REQUIRED ACTION: How many lines in the data below include the word "curve"? Respond with the number, nothing more.

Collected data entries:
(* ===== verification/PrimesSpec.v ===== *)
(** * What primes prints

    The processes form a chain: process 0 is main, process k the one that prints the
    k-th prime, and pipe k leads from process k to process k+1.  Every state that can be
    reached is described by where each process is ([point]) and by the numbers in the
    pipes.  In any such state what the pipes hold and what the processes upstream are
    still going to send is the rest of a fixed stream of numbers ([stream]). *)
From stdpp Require Import prelude gmap strings pretty relations.
From Stdlib Require Import ZArith Lia FunctionalExtensionality.
From S2P Require Import Prelude Memory CString Bytes User Ulib Uprintf Progs Pool Primes.
Import User Uprintf Primes.
Open Scope Z_scope.

(** ** What is expected *)

Definition is_prime (p : Z) : Prop := 2 <= p /\ Forall (fun d => p mod d <> 0) (seqZ 2 (p - 2)).
#[export] Instance is_prime_dec p : Decision (is_prime p).
Proof. unfold is_prime. apply _. Defined.
Definition primes_below (n : Z) : list Z := filter is_prime (seqZ 2 (n - 2)).
Definition line (p : Z) : list Z := bytes "prime " ++ rev (printint_buf p 10 true) ++ [10].

Definition ps : list Z := Eval vm_compute in primes_below 36.
(** The prime of process [k], and the numbers that it sends. *)
Definition pr (k : nat) : Z := ps !!! (k - 1)%nat.
Definition ndiv (p n : Z) : Prop := Z.rem n p <> 0.
Fixpoint stream (k : nat) : list Z :=
  match k with O => seqZ 3 33 | S k' => filter (ndiv (pr k)) (stream k') end.

(** ** Where a process can be *)

Inductive point :=
(* main *)
| M_pipe | M_fork | M_close | M_write (rest : list Z) | M_close2
(* the other processes: [f] is the fuel of the rest of the loop, [n] the number read *)
| Start | Print (rest : list Z)
| Reading (f : nat) (num : option Z) (hr : bool)
| MakePipe (f : nat) (n : Z) | Forking (f : nat) (n : Z) | Closing (f : nat) (n : Z) | Writing (f : nat) (n : Z)
| Close1 (hr : bool) | Close2
(* all *)
| Waiting | Exiting (hr : bool) | Dead (hr : bool) | Gone (hr : bool).

Definition lhs (k : nat) : Z * Z := (Z.of_nat (2 + k), Z.of_nat (3 + k)).
Definition rhs (k : nat) : Z * Z := (Z.of_nat (3 + k), Z.of_nat (4 + k)).
Definition gens (k : nat) : nat := 11 - k.
Definition fuel0 : nat := 36.
(* ===== verification/FindSpec.v ===== *)
(** * What find prints

    On a machine whose file system contains a tree of directories at some path, find
    prints the paths of exactly those files of the tree whose name is the target, in
    the order of the directories, and leaves the descriptors as they were. *)
From stdpp Require Import prelude gmap strings.
From Stdlib Require Import ZArith Lia.
From S2P Require Import Prelude Memory CString Bytes User Ulib Uprintf Progs ProgsSpec.
Import User Uprintf Find.
Open Scope Z_scope.

(** ** Trees of files *)

(** A directory is a list of entries of 16 bytes, each with the file it stands for
    (which does not matter for an entry that is not in use). *)
Inductive tree :=
| TFile (ino : Z) (data : list Z)
| TDev (ino : Z)
| TDir (ino : Z) (items : list (list Z * tree)).

Definition node_of (t : tree) : node :=
  match t with
  | TFile ino data => NFile ino data
  | TDev ino => NDev ino
  | TDir ino items => NDir ino (concat (fst <$> items))
  end.

(** Entries that find passes over: not in use, or the directory itself or its parent. *)
Definition skipped (de : list Z) : bool :=
  (de_inum de =? 0) || bool_decide (cstr (de_name de) = [46]) || bool_decide (cstr (de_name de) = [46; 46]).
Definition below (path de : list Z) : list Z := path ++ [47] ++ cstr (de_name de).
(** * Light-curve ingestion and physics characterisation engine

    A shallow embedding of three source files of the exoplanet explorer:
    the light-curve parser ([parseCSVData], [parseTextData] and the mock
    generator), the physics calculation service ([PhysicsCalculationService])
    and the scorer front end ([MLModelService.predict]).

    JavaScript numbers are IEEE 754 binary64 values.  The parser and the
    scorer are embedded over Rocq's primitive floats, which are exactly that
    format.  The physics service is written once, over an interface of
    number operations ([JSNumber]), and read twice: over binary64, where
    [Math.cbrt] and [Math.pow] are implementation-approximated and taken
    from a [Libm] record except at the arguments ECMAScript fixes, and over
    exact real arithmetic with a NaN, where algebraic laws can be stated. *)

From Stdlib Require Import Bool List ZArith QArith String Ascii.
From Stdlib Require Import PrimFloat FloatOps FloatAxioms SpecFloat Uint63.
From Stdlib Require Import Reals Lra Lia.
Import ListNotations.

Set Warnings "-inexact-float".
Set Implicit Arguments.

(** ** Numbers *)

(** The operations of a JavaScript number that the physics service uses.
    [lit] is a decimal literal of the source text. *)
Class JSNumber (T : Type) : Type := {
  lit : Q -> T;
  NaN : T;
  mul : T -> T -> T;
  div : T -> T -> T;
  sub : T -> T -> T;
  leb : T -> T -> bool;
  ltb : T -> T -> bool;
  Math_sqrt : T -> T;
  Math_cbrt : T -> T;
  Math_pow : T -> T -> T;
  Math_PI : T
}.

Declare Scope js_scope.
Delimit Scope js_scope with js.
Notation "'$' q" := (lit q%Q) (at level 1, q constr at level 0, format "'$' q") : js_scope.
Infix "*" := mul : js_scope.
Infix "/" := div : js_scope.
Infix "-" := sub : js_scope.
Infix "<=" := leb : js_scope.
Infix "<" := ltb : js_scope.
Notation "a >= b" := (leb b a) : js_scope.
Notation "a > b" := (ltb b a) : js_scope.

Module Binary64.

(** Nearest binary64 value of the positive rational [n/d], ties to even:
    how a decimal literal, and the argument of [parseFloat], becomes a
    number. *)
Definition round_ratio (n d : positive) : float :=
  let l := (Z.log2 (Zpos n) - Z.log2 (Zpos d))%Z in
  let scaled (e : Z) : Z * Z :=
    if (0 <=? e)%Z then (Zpos n, Zpos d * 2 ^ e)%Z
    else (Zpos n * 2 ^ (- e), Zpos d)%Z in
  let e1 := (l - 53)%Z in
  let e2 := (if (let '(N, D) := scaled e1 in N / D <? 2 ^ 53)
             then e1 else e1 + 1)%Z in
  let e := Z.max e2 (-1074) in
  let '(N, D) := scaled e in
  let q := (N / D)%Z in
  let r := (N mod D)%Z in
  let q' := (match (2 * r ?= D) with
             | Lt => q
             | Gt => q + 1
             | Eq => if Z.even q then q else q + 1
             end)%Z in
  Z.ldexp (PrimFloat.of_uint63 (Uint63.of_Z q')) e.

ANSWER SECTION: 2